By Nathan Frandino
(Reuters) – After 32 years in and out of prison for a variety of convictions, Kevin Fisk is trying to get his life on track.
Since being released in 2020, he’s found, and lost work, and he’s lived in shelters and in tents on the streets of California.
The one constant has been a weekly meeting with his probation officer. Those meetings have become easier this year, he says, with the new Placer County Probation Outreach Vehicle. Fisk calls it a one-stop shop for getting help.
“Every Thursday since they got it up and running, it makes it easy for us,” Fisk told Reuters after a recent probation meeting in Auburn, California.
“It just makes it nice because you can have your social worker there, two or three other team members there and you can deal with all at once,” Fisk said.
The Placer County Probation Department rolled out the Outreach Vehicle in December and officials say it’s now serving 50 to 75 community members a week throughout the county.
The vehicle operates as a mobile courtroom, equipped with computers, Internet, widescreen television monitors, and a camera, designed to give community members an opportunity to appear in court without having to travel, what is for some people an unattainable distance to travel to court.
Chief Probation Officer Marshall Hopper said it’s about breaking down some of those barriers for individuals facing the criminal justice system.
“The probation outreach vehicle is really a vehicle that we have developed to be utilized as a mobile probation office and a mobile courtroom so we can bridge the gap with those individuals under our supervision and in our community that can’t make it to court,” Hopper said.
The main court in Placer County is in Roseville, 20 miles southwest of Auburn, where the department had scheduled its vehicle to appear on the day Reuters visited. Other stops include the nearby cities of Rocklin and Lincoln.
In addition to being used as a probation office, the vehicle can be used to help individuals attend Alcoholics Anonymous or Narcotics Anonymous meetings.
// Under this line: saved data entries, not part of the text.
Section protocol.
Context (codes : wolfssl_codes).
(** A context is made when none is held, and freed once, after its session; a session is
    made from it, and freed once, when no certificate of its peer is borrowed; what is
    borrowed is given back. *)
Definition wolfssl_step (l : wolfssl_held) (c : wolfssl_call) (answer : Z) : option wolfssl_held :=
  let on_ctx ctx l' := if (ctx =? wl_Ctx l) && negb (ctx =? 0) then Some l' else None in
  let on_ssl ssl l' := if (ssl =? wl_Ssl l) && negb (ssl =? 0) then Some l' else None in
  let ok := answer =? WOLFSSL_SUCCESS codes in
  match c with
  | wolfTLS_client_method_ex _ => Some l
  | wolfSSL_CTX_new_ex _ _ => if (wl_Ctx l =? 0) && (wl_Ssl l =? 0) then Some (wolfssl_fresh answer 0) else None
  | wolfSSL_CTX_free ctx => if wl_Ssl l =? 0 then on_ctx ctx (wolfssl_fresh 0 0) else None
  | wolfSSL_new ctx => if wl_Ssl l =? 0 then on_ctx ctx (wolfssl_fresh ctx answer) else None
  | wolfSSL_SetMinVersion ssl version => on_ssl ssl (l <| wl_Version := ok && (version =? WOLFSSL_TLSV1_2 codes) |>)
  | wolfSSL_SetMinRsaKey_Sz ssl bits => on_ssl ssl (l <| wl_Rsa := ok && (WOLFSSL_STREAM_MIN_RSA_KEY_BITS <=? bits) |>)
  | wolfSSL_SetMinEccKey_Sz ssl bits => on_ssl ssl (l <| wl_Ecc := ok && (WOLFSSL_STREAM_MIN_ECC_KEY_BITS <=? bits) |>)
  | wolfSSL_SetMinDhKey_Sz ssl bits => on_ssl ssl (l <| wl_Dh := ok && (WOLFSSL_STREAM_MIN_DH_KEY_BITS <=? bits) |>)
  | wolfSSL_set_cipher_list ssl _ => on_ssl ssl l
  | wolfSSL_check_domain_name ssl name => on_ssl ssl (l <| wl_Name := if ok then Some (false, name) else None |>)
  | wolfSSL_check_ip_address ssl name => on_ssl ssl (l <| wl_Name := if ok then Some (true, name) else None |>)
  | wolfSSL_UseSNI ssl _ _ _ => on_ssl ssl l
  | wolfSSL_SSLSetIORecv ssl => on_ssl ssl (l <| wl_Recv := true |>)
  | wolfSSL_SSLSetIOSend ssl => on_ssl ssl (l <| wl_Send := true |>)
  | wolfSSL_SetIOReadCtx ssl => on_ssl ssl (l <| wl_ReadCtx := true |>)
  | wolfSSL_SetIOWriteCtx ssl => on_ssl ssl (l <| wl_WriteCtx := true |>)
  | wolfSSL_set_verify ssl mode => on_ssl ssl (l <| wl_Verifies := mode =? Z.lor (WOLFSSL_VERIFY_PEER codes) (WOLFSSL_VERIFY_FAIL_IF_NO_PEER_CERT codes) |>)
  | wolfSSL_SetCertCbCtx ssl => on_ssl ssl (l <| wl_CertCtx := true |>)
  | wolfSSL_get_error ssl _ => on_ssl ssl l
  | wolfSSL_free ssl => if wl_Peer l =? 0 then on_ssl ssl (wolfssl_fresh (wl_Ctx l) 0) else None
  | wolfSSL_get_peer_certificate ssl => if wl_Peer l =? 0 then on_ssl ssl (l <| wl_Peer := answer |>) else None
  | wolfSSL_X509_get_der x509 => if x509 =? wl_Peer l then Some (l <| wl_PeerDer := mkBufferInfo answer 0 |>) else None
  | wolfSSL_X509_get_der_length x509 => if x509 =? wl_Peer l then Some (l <| wl_PeerDer := mkBufferInfo (bi_buffer (wl_PeerDer l)) (u32 answer) |>) else None
  | wolfSSL_X509_free x509 => if x509 =? wl_Peer l then Some (l <| wl_Peer := 0 |>) else None
  | wc_HashGetDigestSize _ | wc_Hash_ex _ _ _ | wc_InitDecodedCert _ _ | wc_ParseCert _ | wc_FreeDecodedCert => Some l
  end.
(** The handshake is on a session whose floors stand, that verifies its peer and reaches
    the transport. *)
Definition wolf_ready (l : wolfssl_held) : bool :=
  wl_Version l && wl_Rsa l && wl_Ecc l && wl_Dh l && wl_Recv l && wl_Send l && wl_ReadCtx l && wl_WriteCtx l && wl_Verifies l && wl_CertCtx l.
Definition wolfssl_protocol : lib_protocol wolfssl_call wolfssl_held := {|
  lp_Start := wolfssl_fresh 0 0;
  lp_Step := wolfssl_step;
  lp_Runs := fun l act => (act_session act =? wl_Ssl l) && negb (act_session act =? 0) && match act with Shutdown _ => true | _ => wolf_ready l end;
  lp_IsIdle := fun l => (wl_Ctx l =? 0) && (wl_Ssl l =? 0) && (wl_Peer l =? 0);
  lp_Takes := fun l context => (context =? wl_Ctx l) && negb (context =? 0) && (wl_Ssl l =? 0)
|}.
End protocol.

(** What is relied on: reads give no more than was asked for; a digest of the hashes asked
    for is of at most the largest size, in bytes, and as long as the hash's size. *)
Record wolfssl_ok {E} `{TlsLibrary wolfssl_call wolfssl_given wolfssl_answer E} : Prop := {
  wf_read_answers : forall ssl buffer size e, ends_in (fun rc => rc <= Z.max 0 size) (tls_run (ReadFrom ssl buffer size) e);
  wf_digest_answers : forall type certificate heap e, let '(rc, _, made) := fst (tls_hash (wc_Hash_ex type certificate heap) e) in
    lenZ made <= SOLIDSYSLOG_TLS_FINGERPRINT_DIGEST_MAX /\ all_bytes made /\ (rc = 0 -> forall e', fst (tls_do (wc_HashGetDigestSize type) e') = lenZ made)
}.

(** * A pack *)

Section pack.
Context {E : Type} `{HT : ErrorTap E} `{HL : TlsLibrary wolfssl_call wolfssl_given wolfssl_answer E} (codes : wolfssl_codes) (build : SolidSyslogWolfSslAnchoredPinCheck).
Context (scratch : SolidSyslogTlsFingerprint) (area : bytes).
Context (OK : wolfssl_ok) (fits : DIGEST_AREA scratch) (scratch_bytes : all_bytes (fp_Digest scratch))
  (area_fits : lenZ area = SOLIDSYSLOG_TLS_FINGERPRINT_DIGEST_MAX) (area_bytes : all_bytes area).
Abbreviation op := (tls_op wolfssl_call wolfssl_given wolfssl_answer wolfssl_handles wolfssl_notes SolidSyslogWolfSslProfile E).
Abbreviation stream := (tls_stream wolfssl_handles wolfssl_notes SolidSyslogWolfSslProfile E).
Abbreviation seen := (tls_seen wolfssl_call wolfssl_given wolfssl_answer wolfssl_held).
Abbreviation evidence := (tls_evidence wolfssl_call wolfssl_given wolfssl_answer).
Abbreviation check := (tls_check wolfssl_call wolfssl_given wolfssl_answer).
Abbreviation digests := (list (wolfssl_call * Z * Z * bytes)).
Abbreviation K := (wolfssl codes build scratch area).
Abbreviation LP := (wolfssl_protocol codes).
Abbreviation leads := (tls_leads LP).
Implicit Types (self : stream) (s : seen) (ck : check) (inst : SolidSyslogTlsCredentialsInstalled) (n : wolfssl_notes) (te : evidence).

(** ** What the verify callback keeps *)

Definition wolf_anchored inst : bool := in_TrustAnchorsInstalled inst.
Definition wolf_pinned inst : bool := 0 <? in_FingerprintCount inst.
(** A certificate's digest, as wolfSSL made it, is one of the pins. *)
Definition wolf_digest_made (certificate : WOLFSSL_BUFFER_INFO) (ds : digests) (alg : SolidSyslogTlsHashAlgorithm) (d : bytes) : Prop :=
  exists heap length, In (wc_Hash_ex (WolfSslStream_HashTypeFor alg) certificate heap, 0, length, d) ds.
Definition wolf_pins inst (certificate : WOLFSSL_BUFFER_INFO) (ds : digests) : Prop := a_pin_matches inst (wolf_digest_made certificate ds).

Lemma wolf_pins_more inst certificate ds more : wolf_pins inst certificate ds -> wolf_pins inst certificate (ds ++ more).
Proof using.
  intros (pins & t & alg & d & Hf & Hin & Ht & heap & length & Hd). exists pins, t, alg, d. do 3 (split; [done |]). exists heap, length. apply in_app_iff. by left.
Qed.
Lemma WolfDigestCertificate_hashes leaf heap alg : hashes_only LP (WolfSslStream_DigestCertificate (E := E) (mkPeerCertificate leaf heap) alg area 0) (fun r ds =>
  lenZ (snd (fst r)) = SOLIDSYSLOG_TLS_FINGERPRINT_DIGEST_MAX /\ all_bytes (snd (fst r)) /\
  (fst (fst r) = true -> snd r = digest_length alg -> wolf_digest_made leaf ds alg (takeZ (digest_length alg) (snd (fst r))))).
Proof using OK area_fits area_bytes.
  intros self lib tr cr up bu rs ws te. unfold WolfSslStream_DigestCertificate. cbn [pc_Certificate pc_Heap]. set (type := WolfSslStream_HashTypeFor alg).
  apply tleads_bind. unfold tls_call. apply tleads_bind.
  apply (tleads_env _ _ (fun size => forall e made, let '(rc, _, made') := fst (tls_hash (wc_Hash_ex type leaf heap) e) in rc = 0 -> made = made' -> size = lenZ made)).
  { intros e' e made. pose proof (wf_digest_answers OK type leaf heap e) as Ho. destruct (fst (tls_hash (wc_Hash_ex type leaf heap) e)) as [[rc written] made'].
    intros Hrc ->. by apply Ho. }
  intros size Hsize. tleads_on. eapply tleads_happens; [reflexivity |]. tleads_on. destruct (negb _ && _); [| tleads_on; cbn [fst snd]; split; [done |]; exists []; rewrite app_nil_r; split; [by destruct te | done]].
  unfold tls_digest. tleads_on.
  apply (tleads_env _ _ (fun a => lenZ (snd a) <= SOLIDSYSLOG_TLS_FINGERPRINT_DIGEST_MAX /\ all_bytes (snd a) /\ (fst (fst a) = 0 -> size = lenZ (snd a)))).
  { intros e. pose proof (wf_digest_answers OK type leaf heap e) as Ho. specialize (Hsize e). destruct (fst (tls_hash (wc_Hash_ex type leaf heap) e)) as [[rc written] made]. cbn.
    destruct Ho as (? & ? & _). auto. }
  intros [[rc written] made] (Hl & Hb & Hw). cbn [fst snd] in *. tleads_on. eapply tleads_happens; [reflexivity |]. tleads_on. cbn [fst snd].
  split; [done |]. eexists. split; [done |]. unfold SOLIDSYSLOG_TLS_FINGERPRINT_DIGEST_MAX in *. pose proof (lenZ_nonneg made).
  split; [rewrite lenZ_spliceZ by lia; lia |]. split; [rewrite spliceZ_0; apply Forall_app; split; [done | by apply all_bytes_dropZ] |].
  destruct (Z.eqb_spec rc 0) as [Hrc |]; [| done]. intros _ Hn. exists heap, written. apply in_app_iff. right. left. rewrite <- Hn, (Hw Hrc), spliceZ_0, takeZ_app_le, takeZ_ge by lia.
  by rewrite Hrc.
Qed.
Lemma AuthoriseLeaf_leads leaf base cfg h ci inst p Hd n lib tr cr up bu rs ws te (Q : bool -> stream -> seen -> Prop) :
  (forall b checks more, (b = true -> wolf_pins inst leaf (te_Digests te ++ more)) ->
    Q b (mkTlsStream base cfg h ci inst p Hd (mkWolfSslNotes checks b)) (mkTlsSeen lib tr cr up bu rs ws (mkEvidence (te_Installed te) (te_Checks te) (te_Digests te ++ more) (te_Below te)))) ->
  leads (SolidSyslogWolfSslStream_AuthoriseLeaf scratch area leaf) (mkTlsStream base cfg h ci inst p Hd n) (mkTlsSeen lib tr cr up bu rs ws te) Q.
Proof using OK fits scratch_bytes area_fits area_bytes.
  intros HQ. unfold SolidSyslogWolfSslStream_AuthoriseLeaf, refuse_check, wolf_set_notes. tleads_on.
  eapply tleads_mono; [apply (Authorise_leads LP scratch area fits scratch_bytes WolfSslStream_DigestCertificate (mkPeerCertificate leaf (wi_Library cfg)) (fun alg d ds => wolf_digest_made leaf ds alg d)) |].
  - intros alg d ds more (heap & length & Hin). exists heap, length. apply in_app_iff. by left.
  - apply WolfDigestCertificate_hashes.
  - intros v self' s' (-> & more & -> & Hv). tleads_on. apply HQ. intros Hb%bool_decide_eq_true. by apply Hv.
Qed.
The department also opens the vehicle up for community court for individuals with low level offenses such as trespassing, camping ordinances, public drunkenness and other misdemeanors.
One man, who declined to comment but agreed to be filmed on camera, was appearing in community court for a trespassing violation.
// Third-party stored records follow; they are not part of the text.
(* ===== verification/Senders.v ===== *)
(** The senders: over datagrams ([SolidSyslogUdpSender.c]), over streams with octet
    counting ([SolidSyslogStreamSender.c]), and the one that routes to several
    ([SolidSyslogSwitchingSender.c]).  Each runs in a world that keeps, beside the
    sender and its environment, the list of what it did to its transport and what it
    reported: the theorems are about that list, for any environment. *)
From S2P Require Import Prelude Errors PendingEvents Interfaces Utf8 Formatter SdWriters Transport.

(** * A sender in its environment *)

Inductive sn_event :=
| Polled (endpoint stream : Z)
| Opened (ok : bool)
| Resolved (ok : bool)
| Closed
| Offered (datagram : bytes) (result : SolidSyslogDatagramSendResult)
| LimitAsked (limit : Z)
| Streamed (data : bytes) (ok : bool)
| Raised (severity category detail : Z).

Record sn_world (S E : Type) := mkSnWorld { sn_Self : S; sn_Env : E; sn_Trace : list sn_event }.
Arguments mkSnWorld {S E} _ _ _.
Arguments sn_Self {S E} _.
Arguments sn_Env {S E} _.
Arguments sn_Trace {S E} _.
#[export] Instance settable_SnWorld {S E} : Settable (sn_world S E) := fun w => mkSnWorld (sn_Self w) (sn_Env w) (sn_Trace w).

Section sender_operations.
Context {S E : Type} `{ErrorTap E}.
Definition sn_op (A : Type) : Type := ST (sn_world S E) A.
Definition sn_get {A} (f : S -> A) : sn_op A := st_get (fun w => f (sn_Self w)).
Definition sn_set (f : S -> S) : sn_op unit := st_mod (fun w => w <| sn_Self := f (sn_Self w) |>).
Definition sn_happens (e : sn_event) : sn_op unit := st_mod (fun w => w <| sn_Trace := sn_Trace w ++ [e] |>).
Definition sn_env {A} (m : ST E A) : sn_op A := zoom sn_Env (fun e w => w <| sn_Env := e |>) m.
(** A call of the transport, and the event that says what it answered. *)
Definition sn_call {A} (m : S -> ST E A) (said : A -> sn_event) : sn_op A :=
  let! self := st_get sn_Self in
  let! a := sn_env (m self) in
  sn_happens (said a) ;;;
  st_ret a.
Definition sn_report (source : SolidSyslogErrorSource) (severity category detail : Z) : sn_op unit :=
  sn_call (fun _ e => (tt, tap_error severity (Some source) category detail e)) (fun _ => Raised severity category detail).
(** [SolidSyslogSenderHealth_Update] on the sender's own bit: the report it makes. *)
Definition sn_health (get : S -> bool) (put : bool -> S -> S) (reporter : SolidSyslogSenderHealthReporter) (delivered : bool) : sn_op unit :=
  let! healthy := sn_get get in
  let! now := sn_env (SolidSyslogSenderHealth_Update healthy delivered reporter) in
  sn_set (put now) ;;;
  if! negb (Bool.eqb delivered healthy) then
    sn_happens (if delivered
      then Raised SOLIDSYSLOG_SEVERITY_NOTICE SOLIDSYSLOG_CAT_SENDER_DELIVERY_RESTORED (hr_RestoredDetail reporter)
      else Raised SOLIDSYSLOG_SEVERITY_WARNING SOLIDSYSLOG_CAT_SENDER_DELIVERY_FAILED (hr_FailedDetail reporter))
  end!.
End sender_operations.

(** A sender's vtable is its own or, once cleaned up, the null sender's. *)
Inductive sender_vtable := OwnVtable | NullSenderVtable.

(** * The UDP sender *)

Section udp_sender.
Context {E : Type} `{ErrorTap E} (frame : bytes).

Record SolidSyslogUdpSenderConfig := mkUdpSenderConfig {
  uc_Resolver : SolidSyslogResolver E;
  uc_Datagram : SolidSyslogDatagram E;
  uc_Address : SolidSyslogAddress;
  uc_Endpoint : SolidSyslogEndpointFunction E;
  uc_EndpointVersion : option (SolidSyslogEndpointVersionFunction E);
  uc_EndpointContext : option Z
}.
#[export] Instance settable_UdpSenderConfig : Settable SolidSyslogUdpSenderConfig :=
  fun c => mkUdpSenderConfig (uc_Resolver c) (uc_Datagram c) (uc_Address c) (uc_Endpoint c) (uc_EndpointVersion c) (uc_EndpointContext c).
Record SolidSyslogUdpSender := mkUdpSender {
  us_Base : sender_vtable;
  us_Config : SolidSyslogUdpSenderConfig;
  us_Connected : bool;
  us_DeliveryHealthy : bool;
  us_RecordTooLargeReported : bool;
  us_LastEndpointVersion : Z
}.
#[export] Instance settable_UdpSender : Settable SolidSyslogUdpSender :=
  fun s => mkUdpSender (us_Base s) (us_Config s) (us_Connected s) (us_DeliveryHealthy s) (us_RecordTooLargeReported s) (us_LastEndpointVersion s).

Definition us_world : Type := sn_world SolidSyslogUdpSender E.
Abbreviation us_op := (ST us_world).

Definition UdpSender_Report (severity category code : Z) : us_op unit := sn_report SolidSyslogUdpSenderErrorSource severity category code.
Definition UdpSender_NilEndpointVersion : SolidSyslogEndpointVersionFunction E := fun _ => st_ret 0.

Definition SolidSyslogUdpSender_Initialise (config : SolidSyslogUdpSenderConfig) (self : SolidSyslogUdpSender) : SolidSyslogUdpSender :=
  let self := self <| us_Base := OwnVtable |> <| us_Config := config |> in
  let self := match uc_EndpointVersion (us_Config self) with
    | None => self <| us_Config := (us_Config self) <| uc_EndpointVersion := Some UdpSender_NilEndpointVersion |> |>
    | Some _ => self
    end in
  self <| us_Connected := false |> <| us_DeliveryHealthy := true |> <| us_RecordTooLargeReported := false |> <| us_LastEndpointVersion := 0 |>.

(** ** The transport *)

Definition UdpSender_Address (self : SolidSyslogUdpSender) : SolidSyslogAddress := uc_Address (us_Config self).
Definition UdpSender_OpenSocket : us_op bool :=
  sn_call (fun s => SolidSyslogDatagram_Open (SolidSyslogDatagram := uc_Datagram (us_Config s))) Opened.
Definition UdpSender_CloseSocket : us_op unit :=
  sn_call (fun s => SolidSyslogDatagram_Close (SolidSyslogDatagram := uc_Datagram (us_Config s))) (fun _ => Closed) ;;;
  sn_set (fun s => s <| us_Connected := false |>).
Definition UdpSender_ResolveDestination (host : bytes) (port : Z) : us_op bool :=
  sn_call (fun s => SolidSyslogResolver_Resolve (SolidSyslogResolver := uc_Resolver (us_Config s)) SOLIDSYSLOG_TRANSPORT_UDP host port (UdpSender_Address s))
    Resolved.
Definition UdpSender_MaxPayload : us_op Z :=
  sn_call (fun s => SolidSyslogDatagram_MaxPayload (SolidSyslogDatagram := uc_Datagram (us_Config s))) LimitAsked.
(** [hostFormatter] after the callback wrote the host through the sink, and the port. *)
Definition UdpSender_QueryEndpointPort (hostFormatter : SolidSyslogFormatter) : us_op (SolidSyslogFormatter * Z) :=
  let! self := st_get sn_Self in
  let hostSink := SolidSyslogEndpointHost_FromFormatter hostFormatter in
  let! endpoint := sn_env (fill_endpoint (uc_Endpoint (us_Config self)) (uc_EndpointContext (us_Config self)) (mkEndpoint hostSink 0)) in
  st_ret (eh_Formatter (ep_Host endpoint), ep_Port endpoint).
Hopper said it’s too soon to see the true impact numbers-wise but points out that it has made a difference.
“There’s been cases that individuals were required to do certain things by the court, AA, NA and classes, and they come to this vehicle and report to the probation officer how they’re doing,” said Hopper. “We report back to the court together and their cases are dismissed.”
For those who need to go to community court, Fisk said the vehicle helps them to avoid … a warrant when someone misses a court appearance.
“It definitely makes it a lot easier…,” said Fisk. “And some of them have mental problems, don’t know how to take the bus as good as others, just things like that. And this being here, makes sure they get to court.”